Lemma refines_step :
  exists c', access w addr lc = Some (accessed w (existsb (has_tag t) (recent ref)) c' lc) /\ geo c' = g
    /\ refines c' (recent (lru_access a (set_index g) ref w t)).
Proof.
  set (i := set_index g t). pose proof (set_index_range g t Hg) as Hi. fold i in Hi. pose proof (wg_assoc_pos g Hg) as Ha.
  pose proof (rf_bank _ _ Hr) as Hw. destruct (content_split c i Hw Hg Hi) as (P & Q & R & Hc & HP & HQ).
  pose proof (map_elements c P Q R Hc) as Hv. set (lines := map (fun p => mem c !!! p)) in *.
  destruct (rf_set _ _ Hr i Hi) as (J & HJ & He). set (F := filter (in_set (set_index g) i) (recent ref)) in *.
  rewrite Hv, (block_same a (Z.to_nat i) (lines P) (lines Q)) in HJ by (unfold lines; rewrite length_map; lia).
  assert (NoDup (map e_tag F)) as Hnd.
  { eapply sublist_NoDup; [apply sublist_map, sublist_filter_l|apply Hl]. }
  pose proof (wl_now _ Hl) as Hn0.
  destruct (access_step lc c addr w P Q R) as (lc' & c' & E & -> & Hw' & Hg' & Hp' & Hv'); try done.
  { apply Hr. }
  { lia. }
  { rewrite HP. by apply theSet_spec. }
  { fold lines. rewrite HJ. by apply lines_state. }
  { fold lines. rewrite HJ. intros V1 x V2. by apply lines_unique. }
  fold lines in E, Hv'. rewrite HJ, lines_has in E by done. unfold F, i in E. rewrite (existsb_in_set (has_tag t)) in E by (intros e; apply Z.eqb_eq).
  exists c'. split; [done|]. split; [done|].
  assert (exists J', set_accessed lc c addr w Q = map to_line (filter (in_set (set_index g) i) (recent (lru_access a (set_index g) ref w t))) ++ J'
    /\ Forall empty J') as (J' & HS & He').
  { unfold set_accessed. fold lines. rewrite HJ, lines_written, lines_other by done. rewrite set_after, decide_True by done. fold F.
    unfold F at 1, i at 1. rewrite existsb_in_set by (intros e; apply has_tag_tag). rewrite take_app, firstn_map, Hnow.
    eexists. split; [reflexivity|]. by apply Forall_take. }
  assert (length (set_accessed lc c addr w Q) = a) as HS'.
  { apply (f_equal length) in Hv'. unfold view in Hv'. rewrite !length_app, !length_map in Hv'.
    assert (length (content c') = length (content c)) as Hcl.
    { rewrite (wb_content _ Hw'), (wb_content _ Hw), !length_seq. pose proof (wb_mem _ Hw'). pose proof (wb_mem _ Hw). rewrite Hg' in *. lia. }
    rewrite Hcl, Hc, !length_app in Hv'. unfold lines in Hv'. rewrite !length_map in Hv'. lia. }
  assert (length (lines P) = (Z.to_nat i * a)%nat) as HlP by (unfold lines; by rewrite length_map).
  assert (length (lines Q) = a) as HlQ by (unfold lines; by rewrite length_map).
  split; [done|done| |]; rewrite Hg', Hv'.
  - intros j Hj. destruct (decide (j = i)) as [->|Hne].
    + exists J'. split; [|done]. by rewrite (block_same a (Z.to_nat i)).
    + destruct (rf_set _ _ Hr j Hj) as (Jj & HJj & Hej). exists Jj. split; [|done].
      rewrite set_after, decide_False by (fold i; congruence). rewrite <- HJj, Hv. symmetry. by apply (block_other a (Z.to_nat i)); try lia.
  - pose proof (rf_rest _ _ Hr) as H. rewrite Hv in H. rewrite <- (block_rest a (Z.to_nat i) (lines P) (lines Q)) by lia. done.
Qed.

End Step.

(** ** The lines of all the sets *)

Lemma blocks_concat {A} n k (V : list A) :
  take (k * n) V = concat (map (fun i => take n (drop (i * n) V)) (seq 0 k)).
Proof.
  induction k as [|k IH]; [done|]. rewrite seq_S, map_app, concat_app. cbn [map concat Nat.add]. rewrite app_nil_r, <- IH.
  rewrite take_take_drop. f_equal. lia.
Qed.

Section Partition.
Context {A : Type} (f : A -> Z).

Lemma filter_split (k : Z) (l : list A) :
  filter (fun x => 0 <= f x < k + 1) l ≡ₚ filter (fun x => 0 <= f x < k) l ++ filter (fun x => f x = k /\ 0 <= k) l.
Proof.
  induction l as [|x l IH]; [done|]. destruct (decide (0 <= f x < k)).
  - rewrite !filter_cons_True by lia. rewrite (filter_cons_False (fun x => f x = k /\ 0 <= k)) by lia. cbn. by rewrite IH.
  - rewrite (filter_cons_False (fun x => 0 <= f x < k)) by lia. destruct (decide (f x = k /\ 0 <= k)).
    + rewrite !filter_cons_True by lia. rewrite IH. apply Permutation_middle.
    + rewrite !filter_cons_False by lia. done.
Qed.

(** the classes below [k] hold what is below [k] *)
Lemma partition_perm (k : nat) (l : list A) :
  concat (map (fun i => filter (fun x => f x = Z.of_nat i) l) (seq 0 k)) ≡ₚ filter (fun x => 0 <= f x < Z.of_nat k) l.
Proof.
  induction k as [|k IH].
  - cbn. induction l as [|x l IHl]; [done|]. rewrite filter_cons_False by lia. done.
  - rewrite seq_S, map_app, concat_app. cbn [map concat Nat.add]. rewrite app_nil_r, IH.
    replace (Z.of_nat (S k)) with (Z.of_nat k + 1) by lia. rewrite filter_split. f_equiv.
    rewrite (list_filter_iff (fun x => f x = Z.of_nat k) (fun x => f x = Z.of_nat k /\ 0 <= Z.of_nat k)) by lia. done.
Qed.

End Partition.

Lemma filter_lines (P : Line -> Prop) (Q : entry -> Prop) {pd : forall x, Decision (P x)} {qd : forall x, Decision (Q x)} L :
  (forall e, P (to_line e) <-> Q e) -> filter P (map to_line L) = map to_line (filter Q L).
Proof.
  intros H. induction L as [|e L IH]; [done|]. cbn [map].
  destruct (decide (Q e)) as [He|He].
  - rewrite filter_cons_True by (by apply H). rewrite filter_cons_True by done. cbn [map]. by rewrite IH.
  - rewrite filter_cons_False by (by rewrite H). rewrite filter_cons_False by done. done.
Qed.

Section Contents.
Context (c : CacheAssoc) (ref : LruCache) (Hg : wf_geo (geo c)) (Hr : refines c (recent ref)) (Hl : wf_lru ref)
  (Htags : Forall (fun e => 0 < e_tag e < 2 ^ 58) (recent ref)).

Lemma filter_empty J : Forall empty J -> filter (fun l => tag l <> 0) J = [].
Proof. induction 1 as [|l J [Hl0 _] _ IH]; [done|]. rewrite filter_cons_False by (rewrite Hl0; auto). done. Qed.

(** the filled lines are those of the reference *)
Lemma filled_lines : filter (fun l => tag l <> 0) (view c) ≡ₚ map to_line (recent ref).
Proof.
  set (n := Z.to_nat (assoc (geo c))). set (k := Z.to_nat (sets (geo c))).
  rewrite <- (take_drop (k * n) (view c)), filter_app. rewrite (filter_empty (drop (k * n) (view c)) (rf_rest _ _ Hr)), app_nil_r, blocks_concat.
  replace (filter (fun l => tag l <> 0) (concat (map (fun i => take n (drop (i * n) (view c))) (seq 0 k))))
    with (concat (map (fun i => map to_line (filter (fun e => set_index (geo c) (e_tag e) = Z.of_nat i) (recent ref))) (seq 0 k))).
  - rewrite <- map_map, <- concat_map, partition_perm. f_equiv. rewrite filter_all; [done|].
    apply Forall_forall. intros e _. pose proof (set_index_range _ (e_tag e) Hg). unfold k. lia.
  - assert (forall i, (i < k)%nat -> map to_line (filter (fun e => set_index (geo c) (e_tag e) = Z.of_nat i) (recent ref))
      = filter (fun l => tag l <> 0) (take n (drop (i * n) (view c)))) as Hblock.
    { intros i Hi. destruct (rf_set _ _ Hr (Z.of_nat i) ltac:(lia)) as (J & HJ & He). rewrite Nat2Z.id in HJ. fold n in HJ.
      rewrite HJ, filter_app, (filter_empty J He), app_nil_r. unfold in_set. symmetry. apply filter_all, Forall_fmap.
      eapply sublist_Forall; [apply sublist_filter_l|]. eapply Forall_impl; [exact Htags|]. intros e. cbn. lia. }
    revert Hblock. generalize k. intros k'. induction k' as [|k' IH]; intros Hb; [done|].
    rewrite seq_S, !map_app, !concat_app, filter_app. cbn [map concat Nat.add]. rewrite !app_nil_r, <- Hb by lia. f_equal.
    apply IH. intros i Hi. apply Hb. lia.
Qed.

Lemma times_differ L e1 e2 : StronglySorted newer L -> e1 ∈ L -> e2 ∈ L -> e_time e1 = e_time e2 -> e1 = e2.
Proof.
  induction L as [|e L IH]; intros Hs H1 H2 E; [by apply elem_of_nil in H1|].
  apply StronglySorted_cons in Hs as [Hx Hs]. rewrite Forall_forall in Hx. unfold newer in Hx.
  apply elem_of_cons in H1 as [->|H1], H2 as [->|H2]; [done| | |by apply IH].
  - apply Hx in H2. lia.
  - apply Hx in H1. lia.
Qed.

(** sorting the used lines by their stamps lists the reference from its end *)
Lemma sorted_lines :
  filter (fun l => tag l <> 0) (mergeSort order (filter (fun l => order l <> 0) (view c)))
    = map to_line (reverse (filter (fun e => e_time e <> 0) (recent ref))).
Proof.
  set (L' := filter (fun e => e_time e <> 0) (recent ref)).
  destruct (mergeSort_spec order (filter (fun l => order l <> 0) (view c))) as [Hs Hp].
  assert (filter (fun l => tag l <> 0) (mergeSort order (filter (fun l => order l <> 0) (view c))) ≡ₚ map to_line (reverse L')) as Hperm.
  { rewrite Hp, filter_comm, filled_lines. rewrite (filter_lines _ (fun e => e_time e <> 0)) by done. fold L'.
    by rewrite reverse_Permutation. }
  apply (StronglySorted_unique_strong (key_le order)); [| | |done].
  - intros x1 x2 H1 H2 O1 O2. rewrite Hperm in H1. unfold key_le in *.
    apply list_elem_of_fmap in H1 as (e1 & -> & H1), H2 as (e2 & -> & H2). f_equal. cbn in O1, O2.
    rewrite elem_of_reverse in H1, H2. apply list_elem_of_filter in H1 as [_ H1], H2 as [_ H2].
    apply (times_differ (recent ref)); [apply Hl|done|done|lia].
  - eapply StronglySorted_sublist; [apply sublist_filter_l|done].
  - assert (StronglySorted newer L') as Ho by (eapply StronglySorted_sublist; [apply sublist_filter_l|apply Hl]).
    apply StronglySorted_Sorted, Sorted_reverse, Sorted_StronglySorted in Ho.
    + clear Hperm. induction Ho as [|e l _ IH Hx]; [constructor|]. cbn [map]. constructor; [done|]. apply Forall_fmap.
      eapply Forall_impl; [exact Hx|]. unfold flip, newer, key_le. cbn. lia.
    + intros x y z. unfold flip, newer. lia.
Qed.

End Contents.

(** ** Whole runs *)

(** the word [traverse] gives for a line *)
Definition entry_word (e : entry) : Z := 64 * e_tag e + b2z (e_written e).

Fixpoint live_run (accs : list (bool * Z)) (lc : LiveCache) : option LiveCache :=
  match accs with
  | [] => Some lc
  | a :: accs => lc ← access a.1 a.2 lc; live_run accs lc
  end.

Lemma line_word_spec g e : log2AddrLs g = 6 -> 0 < e_tag e < 2 ^ 58 -> line_word g (to_line e) = Some (entry_word e).
Proof.
  intros Hg He. unfold line_word, calcAddr4Tag, entry_word. cbn [st tag to_line]. rewrite Hg, Z.shiftl_mul_pow2 by lia.
  rewrite uN_small by (unfold in_u; lia). change (2 ^ 6) with 64. destruct (e_written e); cbn [b2z].
  - f_equal. replace (e_tag e * 64) with ((32 * e_tag e) * 2) by lia. rewrite Z.lor_comm.
    change 2 with (2 ^ 1) at 1. rewrite <- Z.shiftl_mul_pow2 by lia. rewrite lor_disjoint_add by (unfold in_u; lia). lia.
  - replace ((e_tag e * 64) .& 1) with 0; [cbn; f_equal; lia|]. change 1 with (Z.ones 1). rewrite Z.land_ones by lia.
    change (2 ^ 1) with 2. symmetry. replace (e_tag e * 64) with ((32 * e_tag e) * 2) by lia. by rewrite Z.mod_mul.
Qed.

Lemma mapM_total {A B} (f : A -> option B) (h : A -> B) l : (forall x, x ∈ l -> f x = Some (h x)) -> mapM f l = Some (map h l).
Proof.
  intros H. apply mapM_Some_2. induction l as [|x l IH]; cbn [map]; [constructor|]. constructor; [by apply H; left|].
  apply IH. intros y Hy. apply H. by right.
Qed.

**Task description**
Taking the material above, extract exactly and only the lines from the line with "assert (length (content" to the line with "(** ** The lines of all the sets *)", inclusive of both.

**Solution**
    assert (length (content c') = length (content c)) as Hcl.
    { rewrite (wb_content _ Hw'), (wb_content _ Hw), !length_seq. pose proof (wb_mem _ Hw'). pose proof (wb_mem _ Hw). rewrite Hg' in *. lia. }
    rewrite Hcl, Hc, !length_app in Hv'. unfold lines in Hv'. rewrite !length_map in Hv'. lia. }
  assert (length (lines P) = (Z.to_nat i * a)%nat) as HlP by (unfold lines; by rewrite length_map).
  assert (length (lines Q) = a) as HlQ by (unfold lines; by rewrite length_map).
  split; [done|done| |]; rewrite Hg', Hv'.
  - intros j Hj. destruct (decide (j = i)) as [->|Hne].
    + exists J'. split; [|done]. by rewrite (block_same a (Z.to_nat i)).
    + destruct (rf_set _ _ Hr j Hj) as (Jj & HJj & Hej). exists Jj. split; [|done].
      rewrite set_after, decide_False by (fold i; congruence). rewrite <- HJj, Hv. symmetry. by apply (block_other a (Z.to_nat i)); try lia.
  - pose proof (rf_rest _ _ Hr) as H. rewrite Hv in H. rewrite <- (block_rest a (Z.to_nat i) (lines P) (lines Q)) by lia. done.
Qed.

End Step.

(** ** The lines of all the sets *)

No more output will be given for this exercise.